_TRY IT_. Repeat exactly, and only, the lines of the entries below from the one with "unfold repair_dates_row in" through the one with "second cleaning of a cleaned XYZ", both ends included.

=== RECORDS TO USE ===

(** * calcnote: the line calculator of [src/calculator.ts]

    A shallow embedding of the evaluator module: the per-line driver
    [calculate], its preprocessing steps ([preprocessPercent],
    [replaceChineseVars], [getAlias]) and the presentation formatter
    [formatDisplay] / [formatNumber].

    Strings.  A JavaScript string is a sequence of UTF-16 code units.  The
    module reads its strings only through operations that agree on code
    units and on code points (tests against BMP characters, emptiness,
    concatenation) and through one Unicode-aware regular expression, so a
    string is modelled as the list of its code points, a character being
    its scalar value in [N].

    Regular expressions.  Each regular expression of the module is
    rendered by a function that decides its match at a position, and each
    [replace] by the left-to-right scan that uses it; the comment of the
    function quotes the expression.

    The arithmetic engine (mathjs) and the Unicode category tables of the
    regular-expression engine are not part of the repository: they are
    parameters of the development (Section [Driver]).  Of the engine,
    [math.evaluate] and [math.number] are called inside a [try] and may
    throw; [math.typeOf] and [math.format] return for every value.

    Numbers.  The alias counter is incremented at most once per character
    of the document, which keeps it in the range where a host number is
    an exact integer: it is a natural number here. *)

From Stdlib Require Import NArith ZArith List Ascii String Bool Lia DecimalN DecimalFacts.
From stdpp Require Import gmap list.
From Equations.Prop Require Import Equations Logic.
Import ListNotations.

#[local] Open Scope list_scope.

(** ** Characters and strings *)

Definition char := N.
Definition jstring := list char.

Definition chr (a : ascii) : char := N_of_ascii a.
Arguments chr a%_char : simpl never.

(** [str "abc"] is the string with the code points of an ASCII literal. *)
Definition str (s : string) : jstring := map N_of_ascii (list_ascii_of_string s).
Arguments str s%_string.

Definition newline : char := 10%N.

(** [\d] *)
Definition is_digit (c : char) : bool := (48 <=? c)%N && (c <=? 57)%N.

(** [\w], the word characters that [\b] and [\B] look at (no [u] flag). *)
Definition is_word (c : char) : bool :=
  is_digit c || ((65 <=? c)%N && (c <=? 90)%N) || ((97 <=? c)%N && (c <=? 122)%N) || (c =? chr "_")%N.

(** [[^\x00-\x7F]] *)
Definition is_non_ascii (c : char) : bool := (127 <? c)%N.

===
=== RECORDS TO USE ===

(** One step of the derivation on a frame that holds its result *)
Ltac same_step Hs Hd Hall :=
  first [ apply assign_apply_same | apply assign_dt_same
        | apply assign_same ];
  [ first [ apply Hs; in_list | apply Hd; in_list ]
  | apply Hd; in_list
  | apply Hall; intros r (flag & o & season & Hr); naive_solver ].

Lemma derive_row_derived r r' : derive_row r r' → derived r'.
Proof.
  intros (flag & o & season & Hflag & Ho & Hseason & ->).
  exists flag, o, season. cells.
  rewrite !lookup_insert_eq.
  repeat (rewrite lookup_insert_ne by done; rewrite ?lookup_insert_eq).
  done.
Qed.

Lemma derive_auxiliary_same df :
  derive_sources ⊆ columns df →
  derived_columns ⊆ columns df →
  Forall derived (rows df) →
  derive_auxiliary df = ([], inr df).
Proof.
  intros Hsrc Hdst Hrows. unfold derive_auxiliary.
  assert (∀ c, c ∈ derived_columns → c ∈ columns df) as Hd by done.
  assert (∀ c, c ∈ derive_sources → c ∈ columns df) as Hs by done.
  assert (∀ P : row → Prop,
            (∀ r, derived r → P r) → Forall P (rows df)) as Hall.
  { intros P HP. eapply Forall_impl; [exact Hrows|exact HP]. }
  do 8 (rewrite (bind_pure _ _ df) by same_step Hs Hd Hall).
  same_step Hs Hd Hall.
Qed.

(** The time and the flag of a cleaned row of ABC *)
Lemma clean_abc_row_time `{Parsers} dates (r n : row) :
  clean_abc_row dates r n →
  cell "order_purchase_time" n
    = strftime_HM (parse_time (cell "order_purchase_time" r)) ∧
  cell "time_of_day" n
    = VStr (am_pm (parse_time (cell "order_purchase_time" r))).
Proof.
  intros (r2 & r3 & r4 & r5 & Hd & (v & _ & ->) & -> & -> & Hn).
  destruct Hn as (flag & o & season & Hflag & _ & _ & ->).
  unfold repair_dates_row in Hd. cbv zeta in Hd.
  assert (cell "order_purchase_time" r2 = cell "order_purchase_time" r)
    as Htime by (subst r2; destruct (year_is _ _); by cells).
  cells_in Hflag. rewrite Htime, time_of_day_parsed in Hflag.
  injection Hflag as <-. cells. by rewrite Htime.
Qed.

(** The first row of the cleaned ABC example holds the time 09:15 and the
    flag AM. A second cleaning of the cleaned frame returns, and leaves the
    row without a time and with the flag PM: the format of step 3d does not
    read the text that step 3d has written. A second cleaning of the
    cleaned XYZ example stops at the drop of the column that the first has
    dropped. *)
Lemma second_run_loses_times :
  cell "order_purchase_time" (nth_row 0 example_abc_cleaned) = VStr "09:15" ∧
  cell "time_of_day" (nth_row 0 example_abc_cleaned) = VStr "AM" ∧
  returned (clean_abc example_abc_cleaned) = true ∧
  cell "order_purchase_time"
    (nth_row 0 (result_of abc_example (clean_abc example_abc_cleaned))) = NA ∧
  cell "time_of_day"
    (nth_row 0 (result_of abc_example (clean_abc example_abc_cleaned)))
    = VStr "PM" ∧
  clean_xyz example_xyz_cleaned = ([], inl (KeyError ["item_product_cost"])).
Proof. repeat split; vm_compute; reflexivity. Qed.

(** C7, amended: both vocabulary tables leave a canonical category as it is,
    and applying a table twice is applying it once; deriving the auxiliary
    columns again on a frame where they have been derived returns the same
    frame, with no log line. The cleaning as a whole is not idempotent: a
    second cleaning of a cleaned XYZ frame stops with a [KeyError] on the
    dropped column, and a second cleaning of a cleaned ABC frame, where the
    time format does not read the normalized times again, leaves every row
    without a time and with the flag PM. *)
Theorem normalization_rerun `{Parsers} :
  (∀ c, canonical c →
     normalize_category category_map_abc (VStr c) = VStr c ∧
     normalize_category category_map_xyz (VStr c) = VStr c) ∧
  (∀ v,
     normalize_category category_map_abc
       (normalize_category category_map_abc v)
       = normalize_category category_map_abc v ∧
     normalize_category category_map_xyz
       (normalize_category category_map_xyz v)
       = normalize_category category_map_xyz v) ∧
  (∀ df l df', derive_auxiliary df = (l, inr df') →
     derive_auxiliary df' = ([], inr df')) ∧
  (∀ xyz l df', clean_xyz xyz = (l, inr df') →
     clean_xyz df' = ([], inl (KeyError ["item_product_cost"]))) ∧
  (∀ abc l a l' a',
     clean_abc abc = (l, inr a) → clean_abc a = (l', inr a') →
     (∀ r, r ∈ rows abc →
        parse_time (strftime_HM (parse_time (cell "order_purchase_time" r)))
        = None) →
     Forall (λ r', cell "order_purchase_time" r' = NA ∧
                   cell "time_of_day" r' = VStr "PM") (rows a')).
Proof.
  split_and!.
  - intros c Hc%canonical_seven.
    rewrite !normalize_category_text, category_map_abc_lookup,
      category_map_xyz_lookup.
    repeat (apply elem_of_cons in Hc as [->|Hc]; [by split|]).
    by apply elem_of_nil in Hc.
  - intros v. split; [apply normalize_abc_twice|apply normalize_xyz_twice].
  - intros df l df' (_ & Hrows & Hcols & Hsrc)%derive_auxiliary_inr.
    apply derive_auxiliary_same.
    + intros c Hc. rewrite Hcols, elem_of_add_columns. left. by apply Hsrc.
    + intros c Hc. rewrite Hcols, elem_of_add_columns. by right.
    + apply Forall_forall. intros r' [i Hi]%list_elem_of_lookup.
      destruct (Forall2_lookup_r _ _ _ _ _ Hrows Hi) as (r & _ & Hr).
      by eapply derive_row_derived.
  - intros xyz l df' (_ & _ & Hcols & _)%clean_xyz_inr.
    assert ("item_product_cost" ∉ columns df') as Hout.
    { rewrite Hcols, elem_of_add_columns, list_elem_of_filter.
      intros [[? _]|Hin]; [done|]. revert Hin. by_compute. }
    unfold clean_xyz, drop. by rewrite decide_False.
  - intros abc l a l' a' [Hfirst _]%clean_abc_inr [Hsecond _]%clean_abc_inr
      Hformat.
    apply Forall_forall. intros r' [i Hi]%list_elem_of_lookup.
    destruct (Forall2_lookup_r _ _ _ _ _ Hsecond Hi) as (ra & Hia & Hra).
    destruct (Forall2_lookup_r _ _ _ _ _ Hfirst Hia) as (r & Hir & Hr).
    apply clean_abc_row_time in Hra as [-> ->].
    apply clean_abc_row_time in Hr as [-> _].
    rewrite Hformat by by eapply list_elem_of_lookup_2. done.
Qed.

===

_EXERCISE RESULT_.
  unfold repair_dates_row in Hd. cbv zeta in Hd.
  assert (cell "order_purchase_time" r2 = cell "order_purchase_time" r)
    as Htime by (subst r2; destruct (year_is _ _); by cells).
  cells_in Hflag. rewrite Htime, time_of_day_parsed in Hflag.
  injection Hflag as <-. cells. by rewrite Htime.
Qed.

(** The first row of the cleaned ABC example holds the time 09:15 and the
    flag AM. A second cleaning of the cleaned frame returns, and leaves the
    row without a time and with the flag PM: the format of step 3d does not
    read the text that step 3d has written. A second cleaning of the
    cleaned XYZ example stops at the drop of the column that the first has
    dropped. *)
Lemma second_run_loses_times :
  cell "order_purchase_time" (nth_row 0 example_abc_cleaned) = VStr "09:15" ∧
  cell "time_of_day" (nth_row 0 example_abc_cleaned) = VStr "AM" ∧
  returned (clean_abc example_abc_cleaned) = true ∧
  cell "order_purchase_time"
    (nth_row 0 (result_of abc_example (clean_abc example_abc_cleaned))) = NA ∧
  cell "time_of_day"
    (nth_row 0 (result_of abc_example (clean_abc example_abc_cleaned)))
    = VStr "PM" ∧
  clean_xyz example_xyz_cleaned = ([], inl (KeyError ["item_product_cost"])).
Proof. repeat split; vm_compute; reflexivity. Qed.

(** C7, amended: both vocabulary tables leave a canonical category as it is,
    and applying a table twice is applying it once; deriving the auxiliary
    columns again on a frame where they have been derived returns the same
    frame, with no log line. The cleaning as a whole is not idempotent: a
    second cleaning of a cleaned XYZ frame stops with a [KeyError] on the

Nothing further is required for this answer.